3) Limit access to Admin, Connect, downloader (lock down to specific IP addresses so the world can't hack your admin). Changing the admin link is merely security by obscurity, we don't know that all the ways of leaking the changed link have been patched.


4) Run a web application firewall


5) Install a module that limits the number of failed Admin access attempts and logs them for audit (tells you when your WAF has been bypassed, if your access limiting failed (3 above) or if your obscured link has been leaked and people are trying to hack you anyway.


6) On the module end, always buy from trusted deveopers, keep the modules up to date (Wordpresses weakness and Magento's is developers that don't understand security, XSS, etc and introduce security vulnerabilities with benefits).

Re: General Magento Security Question

@Zana15: Yes, you should check with your hosting provider on what is the ideal file permissions in their server. Hopefully they run something like SuPHP or SuExec so you do not need to use any file permissions beyond 644 for files and 755 for directories. 


As for CloudFlare, you can use it whether it is for Magento or WordPress as it is application-agnostic. If you find it useful while you are using WordPress, you can implement it for Magento as well. 


Personally I will stay clear of CloudFlare (especially the Free version) because of a few reasons:-

  1. They attract a lot of shady websites to hide behind their network which increases the risk of their network being DDoSed and thus resulting in slowdown and timeout to all websites under their network. 
  2. Their "CDN" isn't as powerful as a proper CDN.
  3. You cannot use your own SSL Certificate (CloudFlare-issued SSL isn't as trustworthy).
James Lee | Moderator • Magento Master
See My Recommended Magento Hosting & Security Tips

Re: General Magento Security Question

Thank you @JLHC  and @chiefairfor the security question comments and opinions and clarifying the file permissions questions. Greatly appreciated Smiley Happy


I hope this helps other people who are also new to Magento - they can also get some really good information about securing their Magento site. I am sure I am not the only one who would greatly benefit from the information in this thread!
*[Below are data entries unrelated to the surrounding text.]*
(* ===== verification/WebWitness.v ===== *)
(** * Concrete instances for signing in from a browser *)

From stdpp Require Import strings relations.
From S2P Require Import Prelude Binary Identity Order Text GoStrings Float64.
From S2P Require Import Records RecordLog Board Passkeys WebLogin WebLoginFacts.
From S2P Require Import Witness.

#[local] Existing Instance toy_blake3.
#[local] Instance toy_upper : UpperHigh := λ r, r.

(** A library that believes what it is told: a body is a credential and a handle, and
    a login is by the account's credential of that ID, with the count offered. *)
#[local] Instance toy_webauthn : WebAuthn bytes (lib_credential * bytes) (lib_credential * bytes) := {
  begin_login rnd := Some rnd;
  begin_registration _ rnd := Some rnd;
  parse_assertion := Some;
  names a := (lc_ID a.1, a.2);
  validate_login wu _ a :=
    c ← List.find (λ c, bool_decide (lc_ID c = lc_ID a.1)) (wu_creds wu);
    Some (mkLib (lc_ID c) (lc_PublicKey c) (lc_SignCount a.1) (lc_AAGUID c) (lc_Transport c));
  finish_registration _ _ b := Some b.1
}.

Lemma toy_login_sound : login_sound (D := bytes) (B := lib_credential * bytes) (A := lib_credential * bytes).
Proof.
  intros wu d a c. cbn. destruct (List.find _ _) as [x|] eqn:E; [|done]. intros [= <-]. cbn.
  apply List.find_some in E as [Hx%list_elem_of_In _]. by apply list_elem_of_fmap_2.
Qed.

Definition ann : User := mkUser 7 (str "Ann"%string) [] [] true false true (str "active"%string) 1 0.
Definition small_board : Board := with_users [ann] 7 ∅ new_board.
Lemma small_board_ok : accounts_ok small_board.
Proof. split; apply (bool_decide_unpack _); by vm_compute. Defined.

Definition limits3 : session_limits := mkLimits (60 * Nanos) 0 0 4 1.
Definition code : bytes * bytes := NewEnrolmentCode (Vector.const Byte.x07 8).
Definition key : lib_credential := mkLib (str "key"%string) (str "public"%string) 5 [] [str "usb"%string].
Definition key_later : lib_credential := mkLib (str "key"%string) (str "public"%string) 6 [] [].
Definition handle : bytes := str "handle"%string.
Definition call (ceremony : option bytes) (b : lib_credential * bytes) : request (lib_credential * bytes) := mkRequest (str "10.0.0.9"%string) None ceremony b.

Definition s0 : WebServer bytes := starting small_board (newLimiter 30) (newLimiter 600) (newLimiter 30) (newLimiter 600).
Definition s1 : WebServer bytes := with_tables (PutEnrolmentCode 10 (str "ANN"%string) code.2 1000 (w_board s0) (w_tables s0)).2 s0.
Definition s2 := handleEnrolBegin (20 * Nanos) (str "t1"%string) handle (Some code.1) (call None (key, [])) s1.
Definition s3 := handleEnrolFinish (30 * Nanos) handle (call (Some (str "t1"%string)) (key, [])) s2.2.
Definition s4 := handleLoginBegin (40 * Nanos) (str "t2"%string) (str "c"%string) (call None (key, [])) s3.2.
Definition s5 := handleLoginFinish limits3 (50 * Nanos) (str "t3"%string) (call (Some (str "t2"%string)) (key_later, handle)) s4.2.

Lemma s_replies : (s2.1, s3.1, s4.1, s5.1) =
  (EnrolmentBegan (str "Ann"%string) (str "t1"%string), EnrolledPasskey (str "Ann"%string), Began (str "t2"%string), SignedIn (str "Ann"%string) (str "t3"%string)).
Proof. evaluates. Qed.

Definition s_events : list web_event :=
  (((([] ++ [Issued (str "Ann"%string)]) ++ events_of s2.1) ++ events_of s3.1) ++ events_of s4.1) ++ events_of s5.1.

Lemma s_run : web_run limits3 s0 s_events s5.2.
Proof.
  unfold s_events. eapply run_snoc; [|apply web_login_finish]. eapply run_snoc; [|apply web_login_begin].
  eapply run_snoc; [|apply web_enrol_finish]. eapply run_snoc; [|apply web_enrol_begin].
  eapply run_snoc; [apply run_nil|]. exact (web_issue limits3 10 (str "ANN"%string) code.2 1000 s0).
Qed.

Lemma signin_sound_witness : s_events = [Issued (str "Ann"%string); Redeemed (str "Ann"%string); Enrolled (str "Ann"%string); In (str "Ann"%string) (str "t3"%string)] ∧
  size (w_sessions s5.2) = 1%nat ∧ Enrolled (str "Ann"%string) ∈ [Issued (str "Ann"%string); Redeemed (str "Ann"%string); Enrolled (str "Ann"%string)].
Proof.
  assert (E : s_events = [Issued (str "Ann"%string); Redeemed (str "Ann"%string); Enrolled (str "Ann"%string); In (str "Ann"%string) (str "t3"%string)]) by evaluates.
  split; [exact E|]. split; [evaluates|].
  destruct (signin_sound limits3 small_board _ _ _ _ s_events s5.2 toy_login_sound small_board_ok s_run) as (_ & H & _).
  exact (H [Issued (str "Ann"%string); Redeemed (str "Ann"%string); Enrolled (str "Ann"%string)] (str "Ann"%string) (str "t3"%string) [] E).
Defined.

(** A count of zero after another is no clone: it is written over it, and the copy that
    offers the old count again is let in. *)
Lemma zero_resets :
  SignCount ∘ pk_Cred <$> passkeys (w_tables s5.2) = [6] ∧
  let t := UseWebAuthnCredential 60 (str "key"%string) 0 (w_tables s5.2) in
  t.1 = None ∧ (UseWebAuthnCredential 61 (str "key"%string) 6 (w_tables s5.2)).1 = Some ErrCloned ∧
  (UseWebAuthnCredential 61 (str "key"%string) 6 t.2).1 = None.
Proof. split; [|split; [|split]]; evaluates. Qed.

(** An O read for a zero is the same code to the decoder, and another to the check. *)
Lemma o_is_not_zero :
  let c := NewEnrolmentCode (Vector.const Byte.x00 8) in
  let typed := str "OOOO-0000-00000"%string in
  CheckEnrolmentCode c.1 c.2 = Ok tt ∧
  DecodeBase32 (NormaliseEnrolmentCode c.1) = Ok (replicate 8 Byte.x00) ∧ DecodeBase32 (NormaliseEnrolmentCode typed) = Ok (replicate 8 Byte.x00) ∧
  CheckEnrolmentCode typed c.2 = Err ErrMismatch.
Proof. split; [|split; [|split]]; evaluates. Qed.

(** The wait reported is cut to whole seconds: who comes back after it is refused. *)
Lemma wait_too_short :
  let l := (allow 0 [] (allow 0 [] (allow 0 [] (allow 0 [] (allow 0 [] (allow 0 [] (allow 0 [] (newLimiter 7)).2).2).2).2).2).2).2 in
  (allow 0 [] l).1 = Some (514 * Nanos) ∧ is_Some (allow (514 * Nanos) [] (allow 0 [] l).2).1.
Proof. split; [evaluates|]. apply (bool_decide_unpack _). by vm_compute. Qed.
I'll take the opinion about Cloudflare on board and do some more research, so thanks for giving me your opinion about it @JLHC. I also use some very well documented and high recommended security plugins for Wordpress that are fantastic at preventing improper logins, as if you would use "admin" or your domain name or part of it as your log in! That is probably another point that should go here too (because not everyone may know this and it is good to reiterate it):


** Dont use admin as your admin username for any program - use something more obscure and unrelated to your website.

** And make sure your password is really random - there are some random password generators that can create strong passwords, but I make up my own obscure ones.

** Dont store your passwords on your computer or your email, if you can help it - I put my on paper (old school I know, but it's safer as far as I am concerned)

Re: General Magento Security Question

@Zana15: Yes, very good points about the username and password. 


For passwords, I highly recommend the use of a password manager like LastPass which can help you generate very complex passwords and use unique passwords for each websites. 


While you are at it, Two Factor Authentication is another thing that should be considered when the websites or services you use support it (especially your email as a hacker can reset your passwords to all other services if they have access to your email).